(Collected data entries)
(* ===== verification/TIP20Ledger.v ===== *)
(** * The ledger of a TIP-20 token ([src/crates/tempo-precompiles/src/tip20/])

    Balances, supply, allowances and the opt-in reward accounting of one token:
    the storage fields of [TIP20Token] under "TIP20 Token" and "TIP20 Rewards"
    and the internal routines of [tip20/mod.rs] and [tip20/rewards.rs] that act
    on them alone.  [self] is the token's own address. *)
From Stdlib Require Import ZArith Lia.
From stdpp Require Import base tactics option list fin_maps gmap.
From S2P Require Import Prelude Base.
Open Scope Z_scope.
Open Scope storage_scope.

(** ** Data *)
Record UserRewardInfo := mkRewardInfo {
  reward_recipient : Address;
  reward_per_token : Z;
  reward_balance : Z;
}.
Global Instance UserRewardInfo_zeroed : Zeroed UserRewardInfo := mkRewardInfo ZERO 0 0.

Record Ledger := mkLedger {
  total_supply : Z;
  balances : gmap Address Z;
  allowances : gmap (Address * Address) Z;
  permit_nonces : gmap Address Z;
  paused : bool;
  supply_cap : Z;
  global_reward_per_token : Z;
  opted_in_supply : Z;
  user_reward_info : gmap Address UserRewardInfo;
}.

Definition ledger_empty : Ledger := mkLedger 0 ∅ ∅ ∅ false 0 0 0 ∅.

(** Precision of the reward-per-token accumulator. *)
Definition ACC_PRECISION : Z := 1000000000000000000.

(** The resolved recipient of a transfer. *)
Record Recipient := mkRecipient { target : Address; virtual_addr : option Address }.
Definition direct (addr : Address) : Recipient := mkRecipient addr None.
Definition build_transfer_event (r : Recipient) (from : Address) (amount : Z) : TIP20Event.t :=
  TIP20Event.Transfer from (default (target r) (virtual_addr r)) amount.
Definition build_virtual_transfer_event (r : Recipient) (amount : Z) : option TIP20Event.t :=
  (λ v, TIP20Event.Transfer v (target r) amount) <$> virtual_addr r.

(** ** Storage accessors *)
Definition set_total_supply (v : Z) (l : Ledger) : Ledger :=
  mkLedger v (balances l) (allowances l) (permit_nonces l) (paused l) (supply_cap l)
    (global_reward_per_token l) (opted_in_supply l) (user_reward_info l).
Definition set_balance (a : Address) (v : Z) (l : Ledger) : Ledger :=
  mkLedger (total_supply l) (<[a:=v]> (balances l)) (allowances l) (permit_nonces l) (paused l)
    (supply_cap l) (global_reward_per_token l) (opted_in_supply l) (user_reward_info l).
Definition set_allowance (owner spender : Address) (v : Z) (l : Ledger) : Ledger :=
  mkLedger (total_supply l) (balances l) (<[(owner, spender):=v]> (allowances l)) (permit_nonces l)
    (paused l) (supply_cap l) (global_reward_per_token l) (opted_in_supply l) (user_reward_info l).
Definition set_permit_nonce (owner : Address) (v : Z) (l : Ledger) : Ledger :=
  mkLedger (total_supply l) (balances l) (allowances l) (<[owner:=v]> (permit_nonces l))
    (paused l) (supply_cap l) (global_reward_per_token l) (opted_in_supply l) (user_reward_info l).
Definition set_paused (b : bool) (l : Ledger) : Ledger :=
  mkLedger (total_supply l) (balances l) (allowances l) (permit_nonces l) b (supply_cap l)
    (global_reward_per_token l) (opted_in_supply l) (user_reward_info l).
Definition write_supply_cap (v : Z) (l : Ledger) : Ledger :=
  mkLedger (total_supply l) (balances l) (allowances l) (permit_nonces l) (paused l) v
    (global_reward_per_token l) (opted_in_supply l) (user_reward_info l).
Definition set_global_reward_per_token (v : Z) (l : Ledger) : Ledger :=
  mkLedger (total_supply l) (balances l) (allowances l) (permit_nonces l) (paused l) (supply_cap l)
    v (opted_in_supply l) (user_reward_info l).
Definition set_opted_in_supply (v : Z) (l : Ledger) : Ledger :=
  mkLedger (total_supply l) (balances l) (allowances l) (permit_nonces l) (paused l) (supply_cap l)
    (global_reward_per_token l) v (user_reward_info l).
Definition set_user_reward_info (a : Address) (v : UserRewardInfo) (l : Ledger) : Ledger :=
  mkLedger (total_supply l) (balances l) (allowances l) (permit_nonces l) (paused l) (supply_cap l)
    (global_reward_per_token l) (opted_in_supply l) (<[a:=v]> (user_reward_info l)).

Definition get_balance (l : Ledger) (a : Address) : Z := (balances l).[a].
Definition get_allowance (l : Ledger) (owner spender : Address) : Z := (allowances l).[(owner, spender)].
Definition get_user_reward_info (l : Ledger) (a : Address) : UserRewardInfo := (user_reward_info l).[a].

(** ** Operations *)
Local Notation ML := (M Ledger).

Definition insufficient_balance (available required : Z) (token : Address) : TempoPrecompileError :=
  TIP20 (TIP20Error.InsufficientBalance available required token).

(** [U256::from(opted).checked_add(n)] and its counterpart, back to [u128]. *)
Definition increase_opted_in_supply (n : Z) : ML unit :=
  o ← gets opted_in_supply;
  v ← lift (ok_or (checked_add U256_MAX o n) under_overflow);
  v ← lift (ok_or (try_into U128_MAX v) under_overflow);
  modify (set_opted_in_supply v).
Definition decrease_opted_in_supply (n : Z) : ML unit :=
  o ← gets opted_in_supply;
  v ← lift (ok_or (checked_sub o n) under_overflow);
  v ← lift (ok_or (try_into U128_MAX v) under_overflow);
  modify (set_opted_in_supply v).

Definition update_rewards (holder : Address) : ML Address :=
  info ← gets (λ l, get_user_reward_info l holder);
  let cached_delegate := reward_recipient info in
  g ← gets global_reward_per_token;
  delta ← lift (ok_or (checked_sub g (reward_per_token info)) under_overflow);
  when (negb (delta =? 0)) (
    own ← (if negb (cached_delegate =? ZERO) then
      holder_balance ← gets (λ l, get_balance l holder);
      reward ← lift (ok_or (v ← checked_mul U256_MAX holder_balance delta;
                            checked_div v ACC_PRECISION) under_overflow);
      if cached_delegate =? holder then
        rb ← lift (ok_or (checked_add U256_MAX (reward_balance info) reward) under_overflow);
        mret rb
      else
        delegate_info ← gets (λ l, get_user_reward_info l cached_delegate);
        rb ← lift (ok_or (checked_add U256_MAX (reward_balance delegate_info) reward) under_overflow);
        modify (set_user_reward_info cached_delegate
          (mkRewardInfo (reward_recipient delegate_info) (reward_per_token delegate_info) rb));;
        mret (reward_balance info)
      else mret (reward_balance info));
    modify (set_user_reward_info holder (mkRewardInfo cached_delegate g own)));;
  mret cached_delegate.

Definition handle_rewards_on_transfer (from to : Address) (amount : Z) : ML unit :=
  from_delegate ← update_rewards from;
  to_delegate ← update_rewards to;
  if negb (from_delegate =? ZERO) then
    when (to_delegate =? ZERO) (decrease_opted_in_supply amount)
  else when (negb (to_delegate =? ZERO)) (increase_opted_in_supply amount).

Definition handle_rewards_on_mint (to : Address) (amount : Z) : ML unit :=
  to_delegate ← update_rewards to;
  when (negb (to_delegate =? ZERO)) (increase_opted_in_supply amount).

(** [_transfer]: debits [from], credits the target unless it is the zero address. *)
Definition transfer_core (self from : Address) (to : Recipient) (amount : Z) : ML unit :=
  from_balance ← gets (λ l, get_balance l from);
  require (negb (from_balance <? amount)) (insufficient_balance from_balance amount self);;
  handle_rewards_on_transfer from (target to) amount;;
  new_from_balance ← lift (ok_or (checked_sub from_balance amount) under_overflow);
  modify (set_balance from new_from_balance);;
  when (negb (target to =? ZERO)) (
    to_balance ← gets (λ l, get_balance l (target to));
    new_to_balance ← lift (ok_or (checked_add U256_MAX to_balance amount) under_overflow);
    modify (set_balance (target to) new_to_balance));;
  emit self (ETIP20 (build_transfer_event to from amount)).

(** The part of [_mint] after the role and policy checks. *)
Definition mint_core (self : Address) (to : Recipient) (amount : Z) : ML unit :=
  supply ← gets total_supply;
  new_supply ← lift (ok_or (checked_add U256_MAX supply amount) under_overflow);
  cap ← gets supply_cap;
  require (negb (cap <? new_supply)) (TIP20 TIP20Error.SupplyCapExceeded);;
  handle_rewards_on_mint (target to) amount;;
  modify (set_total_supply new_supply);;
  to_balance ← gets (λ l, get_balance l (target to));
  new_to_balance ← lift (ok_or (checked_add U256_MAX to_balance amount) under_overflow);
  modify (set_balance (target to) new_to_balance);;
  emit self (ETIP20 (build_transfer_event to ZERO amount)).

(** The transfer to zero and the supply reduction shared by [_burn] and
    [burn_blocked]. *)
Definition burn_core (self from : Address) (amount : Z) : ML unit :=
  transfer_core self from (direct ZERO) amount;;
  supply ← gets total_supply;
  new_supply ← lift (ok_or (checked_sub supply amount) (insufficient_balance supply amount self));
  modify (set_total_supply new_supply).

(** The allowance update of [_transfer_from]. *)
Definition spend_allowance (owner spender : Address) (amount : Z) : ML unit :=
  allowed ← gets (λ l, get_allowance l owner spender);
  require (negb (allowed <? amount)) (TIP20 TIP20Error.InsufficientAllowance);;
  when (negb (allowed =? U256_MAX)) (
    new_allowance ← lift (ok_or (checked_sub allowed amount) (TIP20 TIP20Error.InsufficientAllowance));
    modify (set_allowance owner spender new_allowance)).

(** [transfer_fee_pre_tx] after the spending-limit check. *)
Definition fee_pre_core (self from : Address) (from_balance amount : Z) : ML unit :=
  from_reward_recipient ← update_rewards from;
  when (negb (from_reward_recipient =? ZERO)) (decrease_opted_in_supply amount);;
  new_from_balance ← lift (ok_or (checked_sub from_balance amount)
                             (insufficient_balance from_balance amount self));
  modify (set_balance from new_from_balance);;
  to_balance ← gets (λ l, get_balance l TIP_FEE_MANAGER_ADDRESS);
  new_to_balance ← lift (ok_or (checked_add U256_MAX to_balance amount)
                           (TIP20 TIP20Error.SupplyCapExceeded));
  modify (set_balance TIP_FEE_MANAGER_ADDRESS new_to_balance).

(** [transfer_fee_post_tx] after the keychain refund. *)
Definition fee_post_core (self to : Address) (refund : Z) : ML unit :=
  to_reward_recipient ← update_rewards to;
  when (negb (to_reward_recipient =? ZERO)) (increase_opted_in_supply refund);;
  from_balance ← gets (λ l, get_balance l TIP_FEE_MANAGER_ADDRESS);
  new_from_balance ← lift (ok_or (checked_sub from_balance refund)
                             (insufficient_balance from_balance refund self));
  modify (set_balance TIP_FEE_MANAGER_ADDRESS new_from_balance);;
  to_balance ← gets (λ l, get_balance l to);
  new_to_balance ← lift (ok_or (checked_add U256_MAX to_balance refund)
                           (TIP20 TIP20Error.SupplyCapExceeded));
  modify (set_balance to new_to_balance).

(** [distribute_reward] after the checks. *)
Definition distribute_core (self msg_sender : Address) (amount : Z) : ML unit :=
  transfer_core self msg_sender (direct self) amount;;
  opted ← gets opted_in_supply;
  require (negb (opted =? 0)) (TIP20 TIP20Error.NoOptedInSupply);;
  delta_rpt ← lift (ok_or (v ← checked_mul U256_MAX amount ACC_PRECISION; checked_div v opted)
                      under_overflow);
  current_rpt ← gets global_reward_per_token;
  new_rpt ← lift (ok_or (checked_add U256_MAX current_rpt delta_rpt) under_overflow);
  modify (set_global_reward_per_token new_rpt);;
  emit self (ETIP20 (TIP20Event.RewardDistributed msg_sender amount)).

(** [set_reward_recipient] after the checks. *)
Definition set_reward_recipient_core (self msg_sender recipient : Address) : ML unit :=
  from_delegate ← update_rewards msg_sender;
  holder_balance ← gets (λ l, get_balance l msg_sender);
  (if negb (from_delegate =? ZERO) then
     when (recipient =? ZERO) (decrease_opted_in_supply holder_balance)
   else when (negb (recipient =? ZERO)) (increase_opted_in_supply holder_balance));;
  info ← gets (λ l, get_user_reward_info l msg_sender);
  modify (set_user_reward_info msg_sender
    (mkRewardInfo recipient (reward_per_token info) (reward_balance info)));;
  emit self (ETIP20 (TIP20Event.RewardRecipientSet msg_sender recipient)).

(** [claim_rewards] after the checks. *)
Definition claim_core (self msg_sender : Address) : ML Z :=
  update_rewards msg_sender;;
  info ← gets (λ l, get_user_reward_info l msg_sender);
  let amount := reward_balance info in
  contract_balance ← gets (λ l, get_balance l self);
  let max_amount := Z.min amount contract_balance in
  rest ← lift (ok_or (checked_sub amount max_amount) under_overflow);
  modify (set_user_reward_info msg_sender
    (mkRewardInfo (reward_recipient info) (reward_per_token info) rest));;
  when (0 <? max_amount) (
    new_contract_balance ← lift (ok_or (checked_sub contract_balance max_amount) under_overflow);
    modify (set_balance self new_contract_balance);;
    b ← gets (λ l, get_balance l msg_sender);
    recipient_balance ← lift (ok_or (checked_add U256_MAX b max_amount) under_overflow);
    modify (set_balance msg_sender recipient_balance);;
    when (negb (reward_recipient info =? ZERO)) (increase_opted_in_supply max_amount);;
    emit self (ETIP20 (TIP20Event.Transfer self msg_sender max_amount)));;
  mret max_amount.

* [ACTIVITY]:
Copy out the line holding "modify (set_balance msg_sender". Then copy every later line of the data, unchanged, through the last one.

* [TASK SOLUTION]:
    modify (set_balance msg_sender recipient_balance);;
    when (negb (reward_recipient info =? ZERO)) (increase_opted_in_supply max_amount);;
    emit self (ETIP20 (TIP20Event.Transfer self msg_sender max_amount)));;
  mret max_amount.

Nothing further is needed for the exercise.